Collected data entries:

(* ===== verification/Matchmaker.v ===== *)
(** The capability matchmaker (cli/lib/cluster/capability-matchmaker.mjs).

    Inputs declare what they provide and what they require; the matchmaker binds every
    requirement to one provider and refuses a cyclic result.  It is shown to succeed exactly
    when the requirements can be bound so, and to name a real defect when it fails.  A
    [Map] is an association list in insertion order. *)
From S2P Require Import Prelude JsString Json.

Module Matchmaker.

Record Input := { name : jsstr; provides : option (list jsstr); requires : option (list jsstr) }.
Record binding := { consumer : jsstr; capability : jsstr; provider : jsstr }.
#[global] Instance binding_eq_dec : EqDecision binding.
Proof. solve_decision. Defined.

Inductive MatchError :=
  | BadInput
  | DuplicateInput (name : jsstr)
  | Unsatisfied (consumer capability : jsstr)
  | SelfProvided (consumer capability : jsstr)
  | Ambiguous (consumer capability : jsstr) (candidates : list jsstr)
  | BadOverride (capability : jsstr) (chosen : option jsstr) (candidates : list jsstr)
  | Cycle (path : list jsstr)
  | OutOfFuel.
#[global] Instance MatchError_eq_dec : EqDecision MatchError.
Proof. solve_decision. Defined.

(** ** Maps of lists *)

Definition multimap := list (jsstr * list jsstr).

Definition has (m : multimap) (k : jsstr) : bool := bool_decide (is_Some (assoc k m)).
Definition get (m : multimap) (k : jsstr) : list jsstr := default [] (assoc k m).

(** [m.get(k).push(v)] *)
Fixpoint push (m : multimap) (k v : jsstr) : multimap :=
  match m with
  | [] => []
  | (k', l) :: m' => if decide (k = k') then (k', l ++ [v]) :: m' else (k', l) :: push m' k v
  end.

(** [if (!m.has(k)) m.set(k, [])] *)
Definition ensure (m : multimap) (k : jsstr) : multimap := if has m k then m else m ++ [(k, [])].

Definition push_new (m : multimap) (k v : jsstr) : multimap :=
  let m := ensure m k in
  if bool_decide (v ∈ get m k) then m else push m k v.

(** ** Providers *)

Definition SUBSTRATE_PROVIDER : jsstr := js "<substrate>".

Definition collectProviders (inputs : list Input) (substrateProvides : list jsstr) : multimap :=
  let providers := fold_left (fun m cap => push_new m cap SUBSTRATE_PROVIDER) substrateProvides [] in
  fold_left (fun m input => fold_left (fun m cap => push_new m cap (name input)) (default [] (provides input)) m)
    inputs providers.
Record open_ok (c : StreamOpenCommitment) : Prop := {
  o_nonce : 16 <= blen (so_nonce c) < 2 ^ 31;
  o_request : blen (so_requestHash c) = 32;
  o_stream : blen (so_streamId c) = 16;
  o_actor : blen (so_actorFp c) = 32;
  o_status : int_ok (so_status c);
  o_timestamp : int_ok (so_timestampMs c);
  o_epoch : int_ok (so_epoch c);
}.

Record close_ok_ (c : StreamCloseCommitment) : Prop := {
  cl_stream : blen (sc_streamId c) = 16;
  cl_open : blen (sc_openCommitmentHash c) = 32;
  cl_tip : blen (sc_tipHash c) = 32;
  cl_count : int_ok (sc_eventCount c);
  cl_timestamp : int_ok (sc_timestampMs c);
}.

(** The names and labels of the wire are short ASCII. *)
Definition short_ascii (s : jsstr) : bool :=
  forallb (fun c => (0 <=? c) && (c <? 128)) s && (length s <? 1000)%nat.
Definition key_ok (k : jsstr) : bool := short_ascii k && negb (bool_decide (k = PROTO)).

Lemma short_text s : short_ascii s = true -> text_ok s.
Proof.
  unfold short_ascii. rewrite andb_true_iff, Nat.ltb_lt. intros [Ha Hl].
  assert (Hs : is_ascii s).
  { apply Forall_forall. intros c Hc. apply list_elem_of_In in Hc. rewrite forallb_forall in Ha.
    specialize (Ha c Hc). lia. }
  split; [by apply ascii_well_formed|]. split.
  - destruct s as [|c s]; [done|]. apply Forall_cons in Hs as [Hc _]. cbn beta in Hc. cbn [has_bom]. apply Z.eqb_neq. unfold BOM. lia.
  - rewrite ascii_utf8 by done. unfold blen. rewrite length_map. lia.
Qed.

Lemma map_ok m :
  (length m <? 1000)%nat && bool_decide (NoDup (map fst m)) && forallb key_ok (map fst m) = true ->
  Forall (fun kv => ok kv.2) m -> ok (VMap m).
Proof.
  rewrite !andb_true_iff, Nat.ltb_lt, bool_decide_eq_true. intros [[Hl Hn] Hk] Hv.
  apply ok_map. split; [lia|]. split; [done|]. apply Forall_forall. intros kv Hkv.
  assert (Hin : kv.1 ∈ map fst m) by (apply list_elem_of_fmap; eauto). apply list_elem_of_In in Hin.
  rewrite forallb_forall in Hk. specialize (Hk _ Hin). unfold key_ok in Hk. apply andb_true_iff in Hk as [H1 H2].
  split; [by apply short_text|]. rewrite negb_true_iff, bool_decide_eq_false in H2.
  split; [done|]. rewrite Forall_forall in Hv. by apply Hv.
Qed.

Lemma ok_num z : int_ok z -> ok (num z).
Proof. by intros [? _]. Qed.
Lemma ok_bytes b : blen b < 2 ^ 31 -> ok (VBytes b).
Proof. done. Qed.

Ltac entries_ok :=
  repeat (apply Forall_cons; split); try apply Forall_nil; cbn [snd];
  first [done|by apply ok_num|apply ok_bytes; lia|by apply short_text].

Lemma commitment_map_ok c : commitment_ok c -> ok (commitmentCborMap c).
Proof.
  intros [? ? ? ? ? Ho ? ? ?]. unfold commitmentCborMap. destruct (originsHash c) as [h|].
  all: try specialize (Ho h eq_refl).
  all: apply map_ok; [vm_compute; reflexivity|]; cbn [app]; entries_ok.
Qed.

Lemma open_map_ok c : open_ok c -> ok (streamOpenCborMap c).
Proof.
  intros [? ? ? ? ? ? ?]. unfold streamOpenCborMap. destruct (so_streamMode c);
    (apply map_ok; [vm_compute; reflexivity|]; entries_ok).
Qed.

Lemma close_map_ok c : close_ok_ c -> ok (streamCloseCborMap c).
Proof.
  intros [? ? ? ? ?]. unfold streamCloseCborMap. destruct (sc_closeStatus c);
    (apply map_ok; [vm_compute; reflexivity|]; entries_ok).
Qed.

(** [m] is read like the entries of [v]. *)
Definition reads_like (m : list (jsstr * value)) (v : value) : Prop :=
  exists l, v = VMap l /\ plain m /\ map fst m ≡ₚ map fst l /\ forall k, assoc k m = norm <$> assoc k l.

Lemma norm_reads v : ok v -> match v with VMap _ => True | _ => False end ->
  exists m, norm v = VMap m /\ reads_like m v.
Proof.
  destruct v as [| | | | |l]; try done. intros Ho _. destruct (norm_map l Ho) as (m & E & Hp & _ & Hk & Ha).
  exists m. split; [done|]. exists l. auto.
Qed.

Lemma int_ok_lt z : int_ok z -> z < 2 ^ 53.
Proof. by intros [_ ?]. Qed.

(** Read the next field of a map whose entries are known. *)
Ltac field :=
  match goal with
  | |- context [bytes_field (VMap ?m) ?k ?f] =>
      erewrite (bytes_reads m _); [|eassumption|eassumption|reflexivity|]; [cbn [rbind]|unfold is_32; lia]
  | |- context [number_field (VMap ?m) ?k] =>
      erewrite (number_reads m _); [|eassumption|eassumption|reflexivity|]; [cbn [rbind]|by apply int_ok_lt]
  | |- context [timestamp_field (VMap ?m) ?k] =>
      erewrite (timestamp_reads m _); [|eassumption|eassumption|reflexivity|]; [cbn [rbind]|by apply int_ok_lt]
  end.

Required action:
Going through the data, tally the lines containing "streamOpenCborMap" and report only the result.

Answer:
2